● **Problem details**:
The stretch wanted below opens at the line containing "(** * LE pairing" and closes at the line containing "- [navi/tests/generic_functionality_suite.py]: [main].". Please return it exactly, with no other lines.

● **Provided data**:
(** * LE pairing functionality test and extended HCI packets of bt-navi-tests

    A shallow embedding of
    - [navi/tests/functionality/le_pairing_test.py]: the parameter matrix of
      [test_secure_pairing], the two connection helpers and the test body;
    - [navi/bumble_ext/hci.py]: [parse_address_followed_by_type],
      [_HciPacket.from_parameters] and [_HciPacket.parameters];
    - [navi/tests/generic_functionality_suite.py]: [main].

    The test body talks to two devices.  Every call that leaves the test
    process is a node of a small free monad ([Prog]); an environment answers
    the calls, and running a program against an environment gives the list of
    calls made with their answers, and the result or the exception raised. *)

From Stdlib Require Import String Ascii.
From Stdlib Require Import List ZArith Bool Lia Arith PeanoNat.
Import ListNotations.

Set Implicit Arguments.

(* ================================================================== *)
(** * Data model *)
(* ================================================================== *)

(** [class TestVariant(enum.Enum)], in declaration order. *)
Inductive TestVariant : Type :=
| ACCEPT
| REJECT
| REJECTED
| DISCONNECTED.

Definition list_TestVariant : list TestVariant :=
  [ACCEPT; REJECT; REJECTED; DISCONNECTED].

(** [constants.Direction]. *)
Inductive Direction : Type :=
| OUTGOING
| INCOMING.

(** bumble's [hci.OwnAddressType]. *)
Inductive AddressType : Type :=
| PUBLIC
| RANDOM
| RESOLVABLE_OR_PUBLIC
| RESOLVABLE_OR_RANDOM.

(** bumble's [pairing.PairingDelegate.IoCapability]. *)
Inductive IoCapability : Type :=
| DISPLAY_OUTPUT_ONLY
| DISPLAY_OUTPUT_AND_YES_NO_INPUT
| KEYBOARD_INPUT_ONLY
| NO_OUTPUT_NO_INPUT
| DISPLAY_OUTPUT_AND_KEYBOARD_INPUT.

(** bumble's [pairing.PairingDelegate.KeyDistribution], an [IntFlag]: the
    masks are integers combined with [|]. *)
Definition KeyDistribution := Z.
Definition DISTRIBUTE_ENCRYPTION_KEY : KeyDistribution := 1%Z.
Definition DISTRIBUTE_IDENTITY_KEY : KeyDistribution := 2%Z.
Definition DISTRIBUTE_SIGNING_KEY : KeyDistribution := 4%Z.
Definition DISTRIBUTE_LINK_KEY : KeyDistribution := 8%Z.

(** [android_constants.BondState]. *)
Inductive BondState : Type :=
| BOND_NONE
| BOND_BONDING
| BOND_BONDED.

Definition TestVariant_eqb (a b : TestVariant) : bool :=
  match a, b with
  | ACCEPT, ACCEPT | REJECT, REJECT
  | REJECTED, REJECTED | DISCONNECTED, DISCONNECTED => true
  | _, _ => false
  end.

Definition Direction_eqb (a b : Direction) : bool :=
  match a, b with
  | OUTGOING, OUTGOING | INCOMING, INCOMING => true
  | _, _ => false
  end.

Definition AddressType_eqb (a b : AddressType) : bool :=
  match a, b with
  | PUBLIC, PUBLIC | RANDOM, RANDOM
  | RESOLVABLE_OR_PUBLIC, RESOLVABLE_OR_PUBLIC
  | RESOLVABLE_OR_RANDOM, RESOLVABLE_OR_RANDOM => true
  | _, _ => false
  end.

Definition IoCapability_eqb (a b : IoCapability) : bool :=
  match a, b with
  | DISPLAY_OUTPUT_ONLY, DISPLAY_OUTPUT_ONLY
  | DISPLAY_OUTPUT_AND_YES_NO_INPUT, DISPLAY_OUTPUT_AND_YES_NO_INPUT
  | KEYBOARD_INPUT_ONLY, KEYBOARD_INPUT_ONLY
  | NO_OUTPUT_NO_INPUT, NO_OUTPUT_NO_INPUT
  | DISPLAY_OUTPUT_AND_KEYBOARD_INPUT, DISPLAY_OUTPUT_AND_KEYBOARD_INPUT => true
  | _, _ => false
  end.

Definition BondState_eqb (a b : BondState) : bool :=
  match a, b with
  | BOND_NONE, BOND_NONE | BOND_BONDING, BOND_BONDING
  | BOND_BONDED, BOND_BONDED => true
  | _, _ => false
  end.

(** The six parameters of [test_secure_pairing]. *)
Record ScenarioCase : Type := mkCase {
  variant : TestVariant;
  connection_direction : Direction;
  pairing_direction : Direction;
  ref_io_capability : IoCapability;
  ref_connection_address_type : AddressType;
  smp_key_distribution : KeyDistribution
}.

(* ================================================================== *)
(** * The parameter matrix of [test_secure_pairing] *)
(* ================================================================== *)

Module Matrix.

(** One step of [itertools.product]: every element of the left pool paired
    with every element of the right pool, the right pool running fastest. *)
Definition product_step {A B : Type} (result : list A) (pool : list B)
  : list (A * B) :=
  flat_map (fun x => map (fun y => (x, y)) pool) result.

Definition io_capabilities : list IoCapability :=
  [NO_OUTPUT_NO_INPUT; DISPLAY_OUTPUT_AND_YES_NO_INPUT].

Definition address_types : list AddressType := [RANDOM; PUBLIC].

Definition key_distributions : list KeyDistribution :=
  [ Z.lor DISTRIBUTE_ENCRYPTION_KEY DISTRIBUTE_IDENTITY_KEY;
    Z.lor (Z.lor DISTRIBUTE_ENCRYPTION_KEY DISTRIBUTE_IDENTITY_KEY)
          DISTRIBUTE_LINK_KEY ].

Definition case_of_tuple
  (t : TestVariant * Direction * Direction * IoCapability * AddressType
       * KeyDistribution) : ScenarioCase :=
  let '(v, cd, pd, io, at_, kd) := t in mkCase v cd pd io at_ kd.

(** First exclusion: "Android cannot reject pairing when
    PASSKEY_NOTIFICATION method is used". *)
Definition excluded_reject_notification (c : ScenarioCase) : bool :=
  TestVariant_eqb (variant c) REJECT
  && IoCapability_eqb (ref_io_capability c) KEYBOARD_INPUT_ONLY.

* * *

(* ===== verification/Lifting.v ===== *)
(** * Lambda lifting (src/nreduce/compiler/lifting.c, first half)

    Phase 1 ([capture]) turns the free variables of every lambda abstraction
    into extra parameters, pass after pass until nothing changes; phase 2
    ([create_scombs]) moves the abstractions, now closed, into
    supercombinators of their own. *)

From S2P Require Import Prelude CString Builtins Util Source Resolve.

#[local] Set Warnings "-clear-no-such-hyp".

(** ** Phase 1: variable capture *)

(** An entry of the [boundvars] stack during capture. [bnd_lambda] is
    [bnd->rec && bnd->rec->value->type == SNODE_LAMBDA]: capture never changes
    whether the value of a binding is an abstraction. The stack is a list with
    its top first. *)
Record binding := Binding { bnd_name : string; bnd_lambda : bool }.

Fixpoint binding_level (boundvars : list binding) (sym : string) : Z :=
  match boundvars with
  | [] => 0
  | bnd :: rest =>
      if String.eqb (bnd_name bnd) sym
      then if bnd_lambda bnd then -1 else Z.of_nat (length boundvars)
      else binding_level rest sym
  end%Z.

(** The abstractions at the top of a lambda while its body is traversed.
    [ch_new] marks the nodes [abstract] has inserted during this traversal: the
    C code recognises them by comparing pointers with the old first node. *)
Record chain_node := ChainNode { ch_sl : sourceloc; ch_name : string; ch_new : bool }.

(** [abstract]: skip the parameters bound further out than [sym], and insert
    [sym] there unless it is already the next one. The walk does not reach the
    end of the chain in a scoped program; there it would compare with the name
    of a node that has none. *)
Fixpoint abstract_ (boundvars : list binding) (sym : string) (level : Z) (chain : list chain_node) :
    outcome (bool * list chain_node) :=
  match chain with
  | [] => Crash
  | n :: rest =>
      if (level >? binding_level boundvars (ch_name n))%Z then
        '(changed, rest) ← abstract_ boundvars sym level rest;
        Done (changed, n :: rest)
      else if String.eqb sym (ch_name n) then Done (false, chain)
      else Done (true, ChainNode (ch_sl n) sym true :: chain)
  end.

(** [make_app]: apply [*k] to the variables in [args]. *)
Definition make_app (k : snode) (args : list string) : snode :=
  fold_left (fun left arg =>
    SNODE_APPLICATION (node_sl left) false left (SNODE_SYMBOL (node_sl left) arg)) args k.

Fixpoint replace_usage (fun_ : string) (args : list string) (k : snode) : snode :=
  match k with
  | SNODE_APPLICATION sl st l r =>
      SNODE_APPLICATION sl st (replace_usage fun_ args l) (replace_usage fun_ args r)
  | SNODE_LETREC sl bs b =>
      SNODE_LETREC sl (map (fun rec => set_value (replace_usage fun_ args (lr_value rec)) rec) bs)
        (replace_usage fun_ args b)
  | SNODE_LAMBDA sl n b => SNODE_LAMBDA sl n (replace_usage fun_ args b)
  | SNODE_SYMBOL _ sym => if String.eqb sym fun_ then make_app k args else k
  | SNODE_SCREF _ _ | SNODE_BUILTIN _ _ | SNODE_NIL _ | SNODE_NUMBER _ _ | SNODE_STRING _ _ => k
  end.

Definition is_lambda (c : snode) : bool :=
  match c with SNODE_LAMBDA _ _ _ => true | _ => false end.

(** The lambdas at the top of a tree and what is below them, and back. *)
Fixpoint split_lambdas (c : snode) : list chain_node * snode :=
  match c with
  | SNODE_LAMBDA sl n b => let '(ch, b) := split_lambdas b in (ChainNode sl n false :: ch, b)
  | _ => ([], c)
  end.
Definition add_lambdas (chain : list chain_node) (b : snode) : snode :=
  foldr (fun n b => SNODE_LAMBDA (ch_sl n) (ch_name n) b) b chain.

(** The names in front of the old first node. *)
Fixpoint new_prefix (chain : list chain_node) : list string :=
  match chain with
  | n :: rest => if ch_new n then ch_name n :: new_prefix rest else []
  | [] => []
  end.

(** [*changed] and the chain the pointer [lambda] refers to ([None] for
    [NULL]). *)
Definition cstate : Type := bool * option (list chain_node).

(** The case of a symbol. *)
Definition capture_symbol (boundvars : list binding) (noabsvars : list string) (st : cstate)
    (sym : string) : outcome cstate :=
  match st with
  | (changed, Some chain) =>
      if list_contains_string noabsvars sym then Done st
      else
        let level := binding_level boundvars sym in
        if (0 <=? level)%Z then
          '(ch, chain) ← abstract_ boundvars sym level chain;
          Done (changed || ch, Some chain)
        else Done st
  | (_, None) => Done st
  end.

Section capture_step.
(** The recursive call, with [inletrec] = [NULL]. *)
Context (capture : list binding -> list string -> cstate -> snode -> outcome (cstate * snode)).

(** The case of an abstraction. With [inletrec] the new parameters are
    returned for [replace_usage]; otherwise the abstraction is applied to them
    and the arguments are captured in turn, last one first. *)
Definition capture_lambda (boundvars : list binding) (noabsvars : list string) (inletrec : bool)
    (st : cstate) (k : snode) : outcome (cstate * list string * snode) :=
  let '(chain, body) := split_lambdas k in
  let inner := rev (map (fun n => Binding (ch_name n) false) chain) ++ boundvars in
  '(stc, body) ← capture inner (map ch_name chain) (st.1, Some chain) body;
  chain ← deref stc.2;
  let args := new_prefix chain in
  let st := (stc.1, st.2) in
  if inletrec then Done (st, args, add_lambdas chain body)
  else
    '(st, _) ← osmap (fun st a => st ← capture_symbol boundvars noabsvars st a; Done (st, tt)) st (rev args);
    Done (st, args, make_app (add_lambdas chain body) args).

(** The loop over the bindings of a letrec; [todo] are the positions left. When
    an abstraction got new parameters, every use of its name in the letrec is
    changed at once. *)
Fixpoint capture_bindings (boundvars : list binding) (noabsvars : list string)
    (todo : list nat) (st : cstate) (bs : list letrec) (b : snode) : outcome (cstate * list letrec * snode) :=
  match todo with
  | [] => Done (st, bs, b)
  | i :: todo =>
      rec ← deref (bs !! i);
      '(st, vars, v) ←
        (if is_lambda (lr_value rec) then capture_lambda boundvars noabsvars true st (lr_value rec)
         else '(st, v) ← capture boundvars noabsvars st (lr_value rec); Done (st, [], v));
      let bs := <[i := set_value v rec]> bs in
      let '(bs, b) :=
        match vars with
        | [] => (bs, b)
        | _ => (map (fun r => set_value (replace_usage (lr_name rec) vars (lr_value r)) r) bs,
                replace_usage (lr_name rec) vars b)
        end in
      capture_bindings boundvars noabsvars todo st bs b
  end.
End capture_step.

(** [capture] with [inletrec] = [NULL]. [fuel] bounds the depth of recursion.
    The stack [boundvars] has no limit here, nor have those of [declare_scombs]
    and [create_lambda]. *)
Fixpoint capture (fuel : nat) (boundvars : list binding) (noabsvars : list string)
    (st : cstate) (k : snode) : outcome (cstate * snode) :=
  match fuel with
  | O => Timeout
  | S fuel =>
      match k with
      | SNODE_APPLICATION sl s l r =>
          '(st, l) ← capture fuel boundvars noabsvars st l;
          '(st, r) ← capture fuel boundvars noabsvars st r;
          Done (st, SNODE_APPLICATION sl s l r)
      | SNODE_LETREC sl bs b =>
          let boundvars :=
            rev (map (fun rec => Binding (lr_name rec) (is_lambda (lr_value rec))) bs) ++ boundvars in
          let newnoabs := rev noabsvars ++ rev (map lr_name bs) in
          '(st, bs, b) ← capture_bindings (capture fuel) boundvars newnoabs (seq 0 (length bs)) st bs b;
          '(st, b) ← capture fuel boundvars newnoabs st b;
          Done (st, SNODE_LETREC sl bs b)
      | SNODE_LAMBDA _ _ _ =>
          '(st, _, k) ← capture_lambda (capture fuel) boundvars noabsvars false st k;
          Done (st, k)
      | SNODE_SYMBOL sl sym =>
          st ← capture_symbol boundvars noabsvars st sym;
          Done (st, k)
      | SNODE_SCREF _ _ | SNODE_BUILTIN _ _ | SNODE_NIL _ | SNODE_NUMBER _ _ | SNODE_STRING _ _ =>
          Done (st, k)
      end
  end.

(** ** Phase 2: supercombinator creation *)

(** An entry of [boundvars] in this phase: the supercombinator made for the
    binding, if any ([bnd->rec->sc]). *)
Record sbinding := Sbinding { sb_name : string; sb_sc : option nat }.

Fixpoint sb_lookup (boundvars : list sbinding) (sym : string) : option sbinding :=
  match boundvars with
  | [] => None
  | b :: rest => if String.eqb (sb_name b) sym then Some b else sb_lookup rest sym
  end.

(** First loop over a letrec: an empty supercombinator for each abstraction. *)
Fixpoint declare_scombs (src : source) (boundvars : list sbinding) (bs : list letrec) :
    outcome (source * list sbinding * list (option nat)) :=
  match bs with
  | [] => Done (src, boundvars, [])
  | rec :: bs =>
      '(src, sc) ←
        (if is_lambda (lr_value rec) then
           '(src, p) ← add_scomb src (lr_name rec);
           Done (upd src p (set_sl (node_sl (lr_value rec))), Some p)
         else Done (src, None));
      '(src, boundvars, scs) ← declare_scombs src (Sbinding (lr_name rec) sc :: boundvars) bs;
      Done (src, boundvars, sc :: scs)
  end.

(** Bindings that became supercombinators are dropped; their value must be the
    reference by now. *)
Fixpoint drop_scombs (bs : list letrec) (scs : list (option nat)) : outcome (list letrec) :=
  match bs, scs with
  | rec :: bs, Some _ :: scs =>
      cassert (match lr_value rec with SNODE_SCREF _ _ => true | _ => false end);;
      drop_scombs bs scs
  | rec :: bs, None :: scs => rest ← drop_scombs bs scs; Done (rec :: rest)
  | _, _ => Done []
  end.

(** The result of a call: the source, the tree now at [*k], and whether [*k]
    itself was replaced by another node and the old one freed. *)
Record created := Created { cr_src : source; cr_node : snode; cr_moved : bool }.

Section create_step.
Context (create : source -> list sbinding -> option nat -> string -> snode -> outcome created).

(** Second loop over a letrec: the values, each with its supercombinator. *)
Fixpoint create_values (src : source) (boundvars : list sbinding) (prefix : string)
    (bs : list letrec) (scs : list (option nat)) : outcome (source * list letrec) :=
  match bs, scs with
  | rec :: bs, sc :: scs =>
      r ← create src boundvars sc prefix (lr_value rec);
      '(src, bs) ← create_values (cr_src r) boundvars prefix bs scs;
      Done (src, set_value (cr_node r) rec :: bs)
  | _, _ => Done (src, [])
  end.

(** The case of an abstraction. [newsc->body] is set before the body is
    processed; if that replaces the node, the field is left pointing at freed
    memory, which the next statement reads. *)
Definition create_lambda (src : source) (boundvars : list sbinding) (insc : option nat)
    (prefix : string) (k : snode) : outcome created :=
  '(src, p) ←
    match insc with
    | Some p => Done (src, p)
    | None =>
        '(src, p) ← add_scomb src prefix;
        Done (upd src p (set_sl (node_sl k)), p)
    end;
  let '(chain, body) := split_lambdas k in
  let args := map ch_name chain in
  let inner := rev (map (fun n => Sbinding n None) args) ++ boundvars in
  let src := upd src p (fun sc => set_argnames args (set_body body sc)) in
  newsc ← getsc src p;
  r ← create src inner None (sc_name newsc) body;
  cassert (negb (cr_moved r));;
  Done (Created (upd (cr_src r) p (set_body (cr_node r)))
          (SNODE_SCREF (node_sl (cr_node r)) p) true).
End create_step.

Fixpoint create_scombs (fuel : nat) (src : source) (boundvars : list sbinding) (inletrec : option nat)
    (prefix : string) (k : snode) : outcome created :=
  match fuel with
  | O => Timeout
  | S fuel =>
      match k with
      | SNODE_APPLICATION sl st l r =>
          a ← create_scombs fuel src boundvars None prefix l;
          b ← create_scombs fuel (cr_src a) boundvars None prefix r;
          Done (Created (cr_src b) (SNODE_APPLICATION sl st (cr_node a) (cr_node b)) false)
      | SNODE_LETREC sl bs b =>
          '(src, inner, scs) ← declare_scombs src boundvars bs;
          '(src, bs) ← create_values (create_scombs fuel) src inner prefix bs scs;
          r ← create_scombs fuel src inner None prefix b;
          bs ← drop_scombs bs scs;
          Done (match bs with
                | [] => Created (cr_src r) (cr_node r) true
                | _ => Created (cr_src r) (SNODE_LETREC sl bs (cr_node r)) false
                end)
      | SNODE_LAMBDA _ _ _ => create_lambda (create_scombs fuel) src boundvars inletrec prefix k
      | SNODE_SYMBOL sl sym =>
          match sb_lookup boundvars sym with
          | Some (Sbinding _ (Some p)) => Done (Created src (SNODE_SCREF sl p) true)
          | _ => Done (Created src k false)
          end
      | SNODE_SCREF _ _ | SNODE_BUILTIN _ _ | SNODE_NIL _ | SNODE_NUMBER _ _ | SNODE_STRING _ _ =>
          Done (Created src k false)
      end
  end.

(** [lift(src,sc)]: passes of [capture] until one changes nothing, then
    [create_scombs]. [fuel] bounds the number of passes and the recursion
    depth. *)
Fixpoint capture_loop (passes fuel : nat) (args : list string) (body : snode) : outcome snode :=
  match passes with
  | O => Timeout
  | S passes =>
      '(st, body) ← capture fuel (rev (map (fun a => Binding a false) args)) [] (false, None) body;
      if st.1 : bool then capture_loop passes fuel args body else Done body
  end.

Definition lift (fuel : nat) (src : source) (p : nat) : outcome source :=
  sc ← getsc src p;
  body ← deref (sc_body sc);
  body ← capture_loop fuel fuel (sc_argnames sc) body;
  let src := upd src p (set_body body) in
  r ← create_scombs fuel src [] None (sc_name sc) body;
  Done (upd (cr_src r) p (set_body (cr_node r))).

● **Result**:
(** * LE pairing functionality test and extended HCI packets of bt-navi-tests

    A shallow embedding of
    - [navi/tests/functionality/le_pairing_test.py]: the parameter matrix of
      [test_secure_pairing], the two connection helpers and the test body;
    - [navi/bumble_ext/hci.py]: [parse_address_followed_by_type],
      [_HciPacket.from_parameters] and [_HciPacket.parameters];
    - [navi/tests/generic_functionality_suite.py]: [main].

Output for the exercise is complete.